Clusters can be deployed to help in the following scenarios:
Also know as failover clusters, this is useful when you require that your applications have as little downtime as possible. This usually requires a “heartbeat” signal between nodes, used to determine the health of nodes and applications running on the nodes. Should nodes/applications fail, this is indicated through the heartbeat, or lack of, and allows the necessary “failover” action to be performed, ie. migrating to another node.
These are useful for applications which require high performance. Rather than dedicating a single computer to the task, several smaller computers (nodes) can be clustered together. To increase performance all that is required is for new nodes to be added into the cluster. As a result of this, clustering for high performance has found high use in modelling and simulations, particularly in the scientific community. HPCC (High-Performance Computing Cluster) and Hadoop are just two frameworks which can be used to implement this.
Load balancing allows for workloads to be shared across the nodes within the cluster, managed by a load balancer. Incoming traffic is directed to the load balancer, which then directs the traffic to one of its nodes.

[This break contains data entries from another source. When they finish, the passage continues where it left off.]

Lemma key_signing_keys_panics parent keys p :
  key_signing_keys parent keys = Panic p <-> p = NilDereference /\ exists d, d ∈ parent /\ chokes_on d keys.
Proof.
  induction parent as [|d parent IH]; cbn [key_signing_keys]; [rewrite exists_elem_nil; naive_solver|].
  rewrite exists_elem_cons. pose proof (matching_key_panics d keys) as Hm.
  destruct (matching_key d keys) as [o|p'] eqn:Em; cbn.
  - assert (~ chokes_on d keys) as Hno by (intros Hc; discriminate (proj2 (Hm NilDereference) (conj eq_refl Hc))).
    destruct (key_signing_keys parent keys); cbn; naive_solver.
  - destruct (proj1 (Hm p') eq_refl) as [-> Hc]. naive_solver.
Qed.

(** C36: [verifyDNSKEYs] panics exactly when one of the parent's DS records
    has a digest type the library does not know and reaches a key with its
    algorithm and tag. *)
Theorem verifyDNSKEYs_panics `{!DnsLaws L} clocks r keys parent p :
  verifyDNSKEYs clocks r keys parent = Panic p <->
  p = NilDereference /\ exists d, d ∈ parent /\ chokes_on d (extractRecords DNSKEY keys).
Proof.
  unfold verifyDNSKEYs. case_bool_decide as He.
  { split; [done|]. intros (_ & d & _ & pre & k & post & H & _).
    apply length_zero_iff_nil in He. rewrite He in H. by destruct pre. }
  rewrite <- key_signing_keys_panics. destruct (key_signing_keys parent _) as [ks|p'] eqn:Ek; cbn; [|split; by intros [= ->]].
  split; [|done]. intros H. exfalso. revert H. case_bool_decide; [done|].
  pose proof (authenticate_ret (zone_Name (r_zone r)) keys ks answerSection (key_clock clocks)) as Ha.
  destruct (authenticate _ _ _ _ _) as [[sigs [e|]]|]; cbn; [done| |done]. by destruct (Verify sigs).
Qed.

(** Among the verified signatures there is one by a key that a DS record
    vouches for. *)
Definition anchored_signature (parent : list DS) (keys : list DNSKEY) (ss : signatures) : Prop :=
  exists s k, s ∈ ss /\ verified s = true /\ sig_key s = Some k /\ k ∈ keys /\ anchored parent k.

Lemma policy_anchored zone parent keys ss :
  policy_ok ss -> signed_by zone (fun k => k ∈ keys /\ anchored parent k) ss ->
  anchored_signature parent keys ss.
Proof.
  intros (s & Hs & Hv)%policy_one Hsig. destruct (Hsig s Hs Hv) as (_ & k & Hk & [Hin Ha] & _).
  by exists s, k.
Qed.

(** The evidence behind a Secure verdict on a response of [zone] under the
    parent's DS records. Of the DNSKEY answer: the policy holds, its verified
    signatures are by keys that a DS record vouches for, and there is one. Of
    the response: the policy holds, its verified signatures are by keys of that
    answer, and its denial tag is backed by records that come with a signature
    (which is verified under the strict policy). Under the strict policy the signatures cover the keys and both sections. *)
Definition secure_evidence (zone : Zone) (parent : list DS) (r : result) : Prop :=
  parent <> [] /\
  exists keys, GetDNSKEYRecords zone = (keys, None) /\
    policy_ok (r_keys r) /\
    signed_by (zone_Name zone)
      (fun k => k ∈ extractRecords DNSKEY keys /\ anchored parent k) (r_keys r) /\
    anchored_signature parent (extractRecords DNSKEY keys) (r_keys r) /\
    covered answerSection keys (r_keys r) /\
    policy_ok (r_answer r ++ r_authority r) /\
    signed_by (zone_Name zone) (fun k => k ∈ extractRecords DNSKEY keys)
      (r_answer r ++ r_authority r) /\
    covered answerSection (Answer (r_msg r)) (r_answer r) /\
    covered authoritySection (Ns (r_msg r)) (r_authority r) /\
    shown r.
Lemma place_perm q inputs inputs' buffer :
  inputs ≡ₚ inputs' -> NoDup (map position inputs) ->
  foldl (place q) buffer inputs = foldl (place q) buffer inputs'.
Proof.
  intros Hp. revert buffer. induction Hp as [|i l l' Hp IH|i j l|l l' l'' Hp1 IH1 Hp2 IH2];
    intros buffer Hnd; simpl in *; [done| | |].
  - apply NoDup_cons in Hnd as [_ Hnd]. by apply IH.
  - apply NoDup_cons in Hnd as [Hni _]. rewrite place_comm; [done|].
    intros Heq. apply Hni. rewrite Heq. apply elem_of_cons. by left.
  - rewrite IH1 by done. apply IH2. by rewrite <- Hp1.
Qed.

Lemma add_all_perm clocks q inputs inputs' a a' :
  inputs ≡ₚ inputs' -> NoDup (map position inputs) ->
  add_all inputs (NewAuth clocks q) = Ret a ->
  add_all inputs' (NewAuth clocks q) = Ret a' ->
  fst <$> Result a = fst <$> Result a'.
Proof.
  intros Hp Hnd H H'.
  destruct (add_all_coherent _ _ _ H (NewAuth_coherent clocks q)) as (Hc & Hb & Hq & Hv).
  destruct (add_all_coherent _ _ _ H' (NewAuth_coherent clocks q)) as (Hc' & Hb' & Hq' & Hv').
  rewrite !result_judge_batch, Hb, Hb', Hq, Hq', Hv, Hv' by done.
  by rewrite (place_perm _ _ _ _ Hp Hnd).
Qed.

(** C20: the verdict does not depend on the order in which the responses of
    the zones arrive. *)
Theorem verdict_order_independent clocks q inputs inputs' a a' :
  inputs ≡ₚ inputs' -> NoDup (map position inputs) ->
  add_all inputs (NewAuth clocks q) = Ret a ->
  add_all inputs' (NewAuth clocks q) = Ret a' ->
  fst <$> Result a = fst <$> Result a'.
Proof. apply add_all_perm. Qed.

Lemma place_length q buffer i : length (place q buffer i) = length buffer.
Proof. unfold place. repeat case_match; by rewrite ?length_insert. Qed.

Lemma foldl_place_length q buffer inputs :
  length (foldl (place q) buffer inputs) = length buffer.
Proof.
  revert buffer; induction inputs as [|i inputs IH]; intros buffer; [done|].
  simpl. by rewrite IH, place_length.
Qed.
Lemma cache_ok_cache : cache_ok cache /\ maxSize cache = 64%Z.
Proof.
  destruct (run_ok 64 ops 64) as (c & Hr & Hc & Hm & _); [lia|lia|].
  unfold cache. rewrite Hr. exact (conj Hc Hm).
Qed.

Lemma wire_q : wire_question q.
Proof. split; split; vm_compute; congruence. Qed.
Lemma wire_q_hyphen : wire_question q_hyphen.
Proof. split; split; vm_compute; congruence. Qed.

Lemma run_cache : run 64 ops (new_cache 64) = Some cache.
Proof.
  destruct (run_ok 64 ops 64) as (c & Hr & _); [lia|lia|]. unfold cache. rewrite Hr. reflexivity.
Qed.

Definition hit : Msg := set_Id 77 (answer 120).

Lemma cache_get_sound_witness :
  exists before msg t after, ops = before ++ OpSet q msg t :: after /\
    Forall (fun o => forall msg' t', o <> OpSet q msg' t') after /\
    hit = set_Id 77 msg /\ (60 * second < add_seconds t (cache_ttl msg))%Z.
Proof.
  apply (cache_get_sound 64 64 ops cache q 77 (60 * second) hit
    (snd (get q 77 (60 * second) cache))).
  - done.
  - done.
  - repeat constructor; first [apply wire_q | apply wire_q_hyphen | exact I].
  - apply wire_q.
  - apply run_cache.
  - rewrite (surjective_pairing (get q 77 (60 * second) cache)) at 1. f_equal.
Defined.

Lemma cache_get_after_set_witness :
  exists c', set 2 q (answer 0) 0 (new_cache 64) = Some c' /\
    fst (get q 5 (299 * second) c') = Some (set_Id 5 (answer 0)).
Proof.
  destruct (cache_get_after_set 2 (new_cache 64) q (answer 0) 0) as (c' & E & _ & Hg);
    [apply new_cache_ok|done|unfold enough_fuel; vm_compute; lia|].
  exists c'. split; [exact E|]. rewrite Hg. vm_compute. reflexivity.
Defined.

Lemma cache_capacity_witness :
  exists c, run 64 ops (new_cache 64) = Some c /\ cache_ok c /\ (Z.of_nat (Size c) <= 64)%Z.
Proof. apply (cache_capacity 64 64 ops); done. Defined.

Lemma small_cache_loops_witness :
  set 1000 q (answer 60) 0 (new_cache (configured_size 31)) = None /\
  setNegative 1000 q RcodeNameError 0 (new_cache (configured_size 31)) = None.
Proof. apply (small_cache_loops 1000); done. Defined.
(* ===== verification/Functions.v ===== *)
(** * functions.go: helpers of the resolver

    [extractRecords], [extractRecordsOfType], [recordsOfTypeExist] and
    [namesEqual] are the same code as in dnssec/functions.go (DnssecFunctions). *)

From S2P Require Import Prelude GoErrors Dns DnssecFunctions.

Definition dnsRecordTypes : list (Z * string) := [
  (1, "A"); (2, "NS"); (5, "CNAME"); (6, "SOA"); (12, "PTR"); (15, "MX"); (16, "TXT");
  (17, "RP"); (18, "AFSDB"); (24, "SIG"); (25, "KEY"); (28, "AAAA"); (29, "LOC");
  (33, "SRV"); (35, "NAPTR"); (36, "KX"); (37, "CERT"); (39, "DNAME"); (41, "OPT");
  (43, "DS"); (44, "SSHFP"); (45, "IPSECKEY"); (46, "RRSIG"); (47, "NSEC");
  (48, "DNSKEY"); (49, "DHCID"); (50, "NSEC3"); (51, "NSEC3PARAM"); (52, "TLSA");
  (53, "SMIMEA"); (55, "HIP"); (57, "NINFO"); (59, "CDS"); (60, "CDNSKEY");
  (61, "OPENPGPKEY"); (62, "CSYNC"); (63, "ZONEMD"); (64, "SVCB"); (65, "HTTPS");
  (99, "SPF"); (100, "UINFO"); (101, "UID"); (102, "GID"); (103, "UNSPEC");
  (108, "EUI48"); (109, "EUI64"); (249, "TKEY"); (250, "TSIG"); (251, "IXFR");
  (252, "AXFR"); (255, "ANY"); (256, "URI"); (257, "CAA"); (32768, "TA"); (32769, "DLV")
]%Z%string.

Definition dnsRCodes : list (Z * string) := [
  (0, "NoError"); (1, "FormErr"); (2, "ServFail"); (3, "NXDomain"); (4, "NotImp");
  (5, "Refused"); (6, "YXDomain"); (7, "YXRRSet"); (8, "NXRRSet"); (9, "NotAuth");
  (10, "NotZone"); (16, "BADSIG"); (17, "BADKEY"); (18, "BADTIME"); (19, "BADMODE");
  (20, "BADNAME"); (21, "BADALG"); (22, "BADTRUNC"); (23, "BADCOOKIE")
]%Z%string.

Definition name_in (table : list (Z * string)) (k : Z) : string :=
  match find (fun e => bool_decide (fst e = k)) table with
  | Some (_, name) => name
  | None => "unknown"
  end.

Definition TypeToString (rrtype : Z) : string := name_in dnsRecordTypes rrtype.
Definition RcodeToString (rcode : Z) : string := name_in dnsRCodes rcode.

(** The first OPT record decides. *)
Definition isSetDO `{DnsLib} (msg : Msg) : bool :=
  match extractRecords OPT (Extra msg) with
  | opt :: _ => dns_OPT_Do opt
  | [] => false
  end.

Definition removeRecordsOfType (rr : list RR) (t : Z) : list RR :=
  if bool_decide (length rr = 0) || negb (recordsOfTypeExist rr t) then rr
  else filter (fun record => bool_decide (Rrtype (Header record) <> t) = true) rr.

Fixpoint recordsOfNameAndTypeExist (rr : list RR) (name : string) (t : Z) : bool :=
  match rr with
  | [] => false
  | record :: rest =>
      if bool_decide (Rrtype (Header record) = t) && bool_decide (Name (Header record) = name)
      then true
      else recordsOfNameAndTypeExist rest name t
  end.

(** * Theory *)

Lemma recordsOfTypeExist_false rr t :
  recordsOfTypeExist rr t = false <-> Forall (fun r => Rrtype (Header r) <> t) rr.
Proof.
  induction rr as [|r rr IH]; cbn; [done|]. rewrite Forall_cons. case_bool_decide; [|tauto].
  split; [done|tauto].
Qed.

Lemma removeRecordsOfType_spec rr t :
  removeRecordsOfType rr t = filter (fun record => Rrtype (Header record) <> t) rr.
Proof.
  assert (filter (fun record => bool_decide (Rrtype (Header record) <> t) = true) rr =
    filter (fun record => Rrtype (Header record) <> t) rr) as E.
  { apply list_filter_iff. intros r. apply bool_decide_eq_true. }
  unfold removeRecordsOfType. rewrite E. destruct (_ || _) eqn:Eb; [|done].
  apply orb_true_iff in Eb as [Hl|Hn].
  - bool_facts. by destruct rr.
  - apply negb_true_iff, recordsOfTypeExist_false in Hn. symmetry. clear E.
    induction Hn; [done|]. rewrite filter_cons_True by done. congruence.
Qed.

These scenarios all have this set of 5 best practices in common:
1. Scope out cluster capacity
How you architect your cluster will determine the number of clients, connections and workloads it can handle. Pushing live with too high a ceiling will waste resources for little benefit, and too little will prematurely impact cluster operations. Scalability is a key benefit to clustering; use it.
2. Deploying clustering file systems
In most cases it would be desirable for each node to use the same data. There are many different ways of implementing this, eg. DRDB (Distributed Replicated Block Device) on Linux replicates the data between the nodes of the cluster. It helps mitigate inconsistencies, and allows for high availability in the event one server goes down.
3. Building on consistency
Deploying clusters with composable, ephemeral resources ensures an outage of a node can be mitigated by immediately replacing it with a new resource. By keeping a manifest of resources defined in a tool, CM tools (eg. Ansible, Chef, etc.) can be used to automatically deploy, expand and maintain clusters.
4. Comprehensive monitoring and testing
This is a regularly overlooked aspect. Upon discovering a fault, a well designed cluster will fail out impacted services or servers automatically, or with a minimal amount of engineer intervention. For example, database clusters will often sync transactions across a cluster, allowing a target host to be promoted to master should the original master fail a monitoring test.
5. Leveraging different regions and high availability
A strength of the Infrastructure as a Service cloud model is the ease with which servers can be deployed to different regions. A global cluster ensures higher levels of redundancy, such as a separate DR or “disaster recovery” zone, as well as allowing for optimal experiences for clients in those regions.